> _Task directions_: The stretch from the line with "(** [main_dispatcher.cpp]. *)" through the line with "(** [main_express.cpp]. *)" in the records below: write it out exactly, and nothing else.

** Opening Listed entries block **

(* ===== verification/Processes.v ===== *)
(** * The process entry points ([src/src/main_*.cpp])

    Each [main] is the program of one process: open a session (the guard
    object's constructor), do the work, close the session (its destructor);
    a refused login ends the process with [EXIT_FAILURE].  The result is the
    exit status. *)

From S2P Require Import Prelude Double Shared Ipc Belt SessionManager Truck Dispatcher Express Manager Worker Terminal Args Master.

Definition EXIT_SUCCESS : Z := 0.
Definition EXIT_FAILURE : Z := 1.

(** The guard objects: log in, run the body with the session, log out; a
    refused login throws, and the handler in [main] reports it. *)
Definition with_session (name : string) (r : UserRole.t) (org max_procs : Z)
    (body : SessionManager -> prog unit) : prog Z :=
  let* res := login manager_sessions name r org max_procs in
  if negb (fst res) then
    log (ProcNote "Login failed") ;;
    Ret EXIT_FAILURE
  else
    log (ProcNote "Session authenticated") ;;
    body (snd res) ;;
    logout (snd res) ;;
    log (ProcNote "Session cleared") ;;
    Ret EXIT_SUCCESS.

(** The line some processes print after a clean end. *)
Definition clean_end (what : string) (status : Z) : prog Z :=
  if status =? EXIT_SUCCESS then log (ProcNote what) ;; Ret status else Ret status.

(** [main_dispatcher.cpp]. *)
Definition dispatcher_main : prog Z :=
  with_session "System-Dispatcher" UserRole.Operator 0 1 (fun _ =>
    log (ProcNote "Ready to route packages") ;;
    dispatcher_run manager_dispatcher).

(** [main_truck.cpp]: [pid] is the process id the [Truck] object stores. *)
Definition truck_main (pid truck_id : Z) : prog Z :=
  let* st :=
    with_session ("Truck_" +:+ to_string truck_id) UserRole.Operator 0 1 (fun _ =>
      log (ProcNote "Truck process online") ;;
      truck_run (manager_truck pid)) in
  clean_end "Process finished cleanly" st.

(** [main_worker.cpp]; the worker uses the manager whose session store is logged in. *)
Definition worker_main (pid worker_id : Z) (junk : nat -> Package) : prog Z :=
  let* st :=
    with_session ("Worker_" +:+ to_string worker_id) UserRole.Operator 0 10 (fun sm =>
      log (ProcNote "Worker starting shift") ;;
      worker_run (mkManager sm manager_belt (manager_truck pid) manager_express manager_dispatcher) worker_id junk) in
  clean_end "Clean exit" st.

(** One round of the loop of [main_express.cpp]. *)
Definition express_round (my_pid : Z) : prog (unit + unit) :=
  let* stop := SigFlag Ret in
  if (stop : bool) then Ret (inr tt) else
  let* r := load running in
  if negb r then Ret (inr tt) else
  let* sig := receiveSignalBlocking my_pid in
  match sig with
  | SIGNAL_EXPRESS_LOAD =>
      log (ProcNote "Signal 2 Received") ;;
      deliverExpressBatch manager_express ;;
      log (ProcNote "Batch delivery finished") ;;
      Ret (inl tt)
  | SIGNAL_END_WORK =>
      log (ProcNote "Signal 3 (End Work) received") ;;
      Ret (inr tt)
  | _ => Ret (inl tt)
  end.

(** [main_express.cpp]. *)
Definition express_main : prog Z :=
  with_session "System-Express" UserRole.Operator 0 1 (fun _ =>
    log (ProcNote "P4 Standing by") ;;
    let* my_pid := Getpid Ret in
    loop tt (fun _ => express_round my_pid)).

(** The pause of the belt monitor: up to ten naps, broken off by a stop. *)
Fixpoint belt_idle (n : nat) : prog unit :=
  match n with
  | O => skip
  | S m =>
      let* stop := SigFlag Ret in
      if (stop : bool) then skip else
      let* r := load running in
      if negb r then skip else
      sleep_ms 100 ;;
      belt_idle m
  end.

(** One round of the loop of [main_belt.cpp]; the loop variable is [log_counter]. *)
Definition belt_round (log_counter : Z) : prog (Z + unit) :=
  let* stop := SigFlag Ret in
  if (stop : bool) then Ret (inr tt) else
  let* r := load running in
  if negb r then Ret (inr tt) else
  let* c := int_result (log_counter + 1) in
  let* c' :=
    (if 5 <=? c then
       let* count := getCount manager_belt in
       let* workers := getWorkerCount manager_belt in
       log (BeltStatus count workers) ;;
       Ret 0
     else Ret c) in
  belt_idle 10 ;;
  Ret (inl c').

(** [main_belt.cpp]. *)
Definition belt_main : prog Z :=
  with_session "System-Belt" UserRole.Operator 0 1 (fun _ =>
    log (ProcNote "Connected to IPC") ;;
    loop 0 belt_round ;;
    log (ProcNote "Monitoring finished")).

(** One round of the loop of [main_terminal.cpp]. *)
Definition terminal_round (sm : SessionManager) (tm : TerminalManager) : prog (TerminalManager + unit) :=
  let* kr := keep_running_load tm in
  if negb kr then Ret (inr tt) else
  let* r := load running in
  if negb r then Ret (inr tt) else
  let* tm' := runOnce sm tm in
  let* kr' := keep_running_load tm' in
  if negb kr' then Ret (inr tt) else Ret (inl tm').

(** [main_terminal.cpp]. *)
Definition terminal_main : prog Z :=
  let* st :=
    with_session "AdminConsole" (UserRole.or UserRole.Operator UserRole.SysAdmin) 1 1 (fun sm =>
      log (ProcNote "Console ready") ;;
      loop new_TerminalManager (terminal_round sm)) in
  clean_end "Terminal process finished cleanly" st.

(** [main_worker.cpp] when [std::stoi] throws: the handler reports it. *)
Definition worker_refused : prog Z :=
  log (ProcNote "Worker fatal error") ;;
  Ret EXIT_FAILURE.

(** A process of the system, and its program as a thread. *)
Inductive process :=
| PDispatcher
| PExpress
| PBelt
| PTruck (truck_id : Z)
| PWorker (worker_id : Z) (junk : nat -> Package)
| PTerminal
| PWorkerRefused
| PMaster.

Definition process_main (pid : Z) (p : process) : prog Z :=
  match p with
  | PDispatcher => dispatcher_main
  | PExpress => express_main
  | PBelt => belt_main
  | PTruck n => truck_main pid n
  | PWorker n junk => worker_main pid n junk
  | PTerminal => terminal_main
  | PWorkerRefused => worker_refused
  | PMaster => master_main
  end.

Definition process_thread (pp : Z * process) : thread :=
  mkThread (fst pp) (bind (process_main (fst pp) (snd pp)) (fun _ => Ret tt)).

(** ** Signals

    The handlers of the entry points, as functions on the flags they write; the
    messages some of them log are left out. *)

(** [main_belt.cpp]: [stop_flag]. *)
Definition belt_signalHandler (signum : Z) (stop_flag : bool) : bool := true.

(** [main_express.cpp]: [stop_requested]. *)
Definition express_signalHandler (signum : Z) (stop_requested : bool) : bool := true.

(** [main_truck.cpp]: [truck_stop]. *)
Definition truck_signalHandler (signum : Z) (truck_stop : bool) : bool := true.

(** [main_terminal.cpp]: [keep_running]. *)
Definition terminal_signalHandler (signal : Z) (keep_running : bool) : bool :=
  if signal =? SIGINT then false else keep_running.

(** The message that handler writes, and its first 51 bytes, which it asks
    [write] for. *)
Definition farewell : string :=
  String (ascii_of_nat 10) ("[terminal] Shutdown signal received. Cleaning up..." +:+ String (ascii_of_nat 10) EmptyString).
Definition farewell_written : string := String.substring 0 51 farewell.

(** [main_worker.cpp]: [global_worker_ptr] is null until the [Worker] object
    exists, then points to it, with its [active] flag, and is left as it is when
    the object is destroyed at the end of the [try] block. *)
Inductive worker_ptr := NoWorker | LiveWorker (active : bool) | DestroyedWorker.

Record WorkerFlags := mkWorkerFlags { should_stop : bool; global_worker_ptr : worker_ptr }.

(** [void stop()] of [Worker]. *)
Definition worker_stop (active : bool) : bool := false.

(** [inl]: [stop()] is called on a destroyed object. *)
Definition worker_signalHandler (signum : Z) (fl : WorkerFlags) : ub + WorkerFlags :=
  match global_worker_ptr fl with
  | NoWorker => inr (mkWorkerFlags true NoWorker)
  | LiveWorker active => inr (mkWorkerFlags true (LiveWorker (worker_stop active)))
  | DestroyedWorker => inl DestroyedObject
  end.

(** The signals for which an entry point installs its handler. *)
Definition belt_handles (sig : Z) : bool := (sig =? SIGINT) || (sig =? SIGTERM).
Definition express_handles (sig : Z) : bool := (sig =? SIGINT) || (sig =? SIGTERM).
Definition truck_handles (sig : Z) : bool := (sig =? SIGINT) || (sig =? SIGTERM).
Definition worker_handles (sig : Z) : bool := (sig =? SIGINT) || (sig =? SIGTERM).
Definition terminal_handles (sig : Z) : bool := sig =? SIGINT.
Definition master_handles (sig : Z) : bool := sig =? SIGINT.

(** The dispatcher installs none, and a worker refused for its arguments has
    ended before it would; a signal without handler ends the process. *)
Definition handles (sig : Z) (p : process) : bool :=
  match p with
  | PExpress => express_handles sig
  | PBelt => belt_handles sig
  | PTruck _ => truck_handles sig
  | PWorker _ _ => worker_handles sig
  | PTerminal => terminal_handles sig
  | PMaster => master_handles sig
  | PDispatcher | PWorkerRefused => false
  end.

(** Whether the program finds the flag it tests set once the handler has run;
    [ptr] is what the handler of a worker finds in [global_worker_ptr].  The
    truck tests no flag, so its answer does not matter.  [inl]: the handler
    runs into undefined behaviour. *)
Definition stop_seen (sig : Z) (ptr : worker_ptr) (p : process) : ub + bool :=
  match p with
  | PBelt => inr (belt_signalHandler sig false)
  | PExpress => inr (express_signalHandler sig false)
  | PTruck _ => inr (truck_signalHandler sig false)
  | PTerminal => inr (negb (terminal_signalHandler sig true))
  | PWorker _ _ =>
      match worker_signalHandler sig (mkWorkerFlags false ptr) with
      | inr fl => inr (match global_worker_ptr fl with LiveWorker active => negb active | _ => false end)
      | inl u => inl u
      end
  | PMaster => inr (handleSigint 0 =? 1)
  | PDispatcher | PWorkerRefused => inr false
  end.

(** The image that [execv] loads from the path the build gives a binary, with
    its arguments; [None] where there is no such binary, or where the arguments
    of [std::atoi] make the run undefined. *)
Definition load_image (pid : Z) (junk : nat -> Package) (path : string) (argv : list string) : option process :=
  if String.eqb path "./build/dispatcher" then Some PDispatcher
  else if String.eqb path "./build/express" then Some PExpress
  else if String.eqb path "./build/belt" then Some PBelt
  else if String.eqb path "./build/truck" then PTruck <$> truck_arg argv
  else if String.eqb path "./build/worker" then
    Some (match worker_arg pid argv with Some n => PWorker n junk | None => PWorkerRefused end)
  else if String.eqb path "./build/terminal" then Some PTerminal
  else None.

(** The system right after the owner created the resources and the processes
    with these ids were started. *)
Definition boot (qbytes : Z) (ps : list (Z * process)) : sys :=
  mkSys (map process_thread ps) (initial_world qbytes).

** Closing Listed entries block **

> _Finished exercise_:
(** [main_dispatcher.cpp]. *)
Definition dispatcher_main : prog Z :=
  with_session "System-Dispatcher" UserRole.Operator 0 1 (fun _ =>
    log (ProcNote "Ready to route packages") ;;
    dispatcher_run manager_dispatcher).

(** [main_truck.cpp]: [pid] is the process id the [Truck] object stores. *)
Definition truck_main (pid truck_id : Z) : prog Z :=
  let* st :=
    with_session ("Truck_" +:+ to_string truck_id) UserRole.Operator 0 1 (fun _ =>
      log (ProcNote "Truck process online") ;;
      truck_run (manager_truck pid)) in
  clean_end "Process finished cleanly" st.

(** [main_worker.cpp]; the worker uses the manager whose session store is logged in. *)
Definition worker_main (pid worker_id : Z) (junk : nat -> Package) : prog Z :=
  let* st :=
    with_session ("Worker_" +:+ to_string worker_id) UserRole.Operator 0 10 (fun sm =>
      log (ProcNote "Worker starting shift") ;;
      worker_run (mkManager sm manager_belt (manager_truck pid) manager_express manager_dispatcher) worker_id junk) in
  clean_end "Clean exit" st.

(** One round of the loop of [main_express.cpp]. *)
Definition express_round (my_pid : Z) : prog (unit + unit) :=
  let* stop := SigFlag Ret in
  if (stop : bool) then Ret (inr tt) else
  let* r := load running in
  if negb r then Ret (inr tt) else
  let* sig := receiveSignalBlocking my_pid in
  match sig with
  | SIGNAL_EXPRESS_LOAD =>
      log (ProcNote "Signal 2 Received") ;;
      deliverExpressBatch manager_express ;;
      log (ProcNote "Batch delivery finished") ;;
      Ret (inl tt)
  | SIGNAL_END_WORK =>
      log (ProcNote "Signal 3 (End Work) received") ;;
      Ret (inr tt)
  | _ => Ret (inl tt)
  end.

(** [main_express.cpp]. *)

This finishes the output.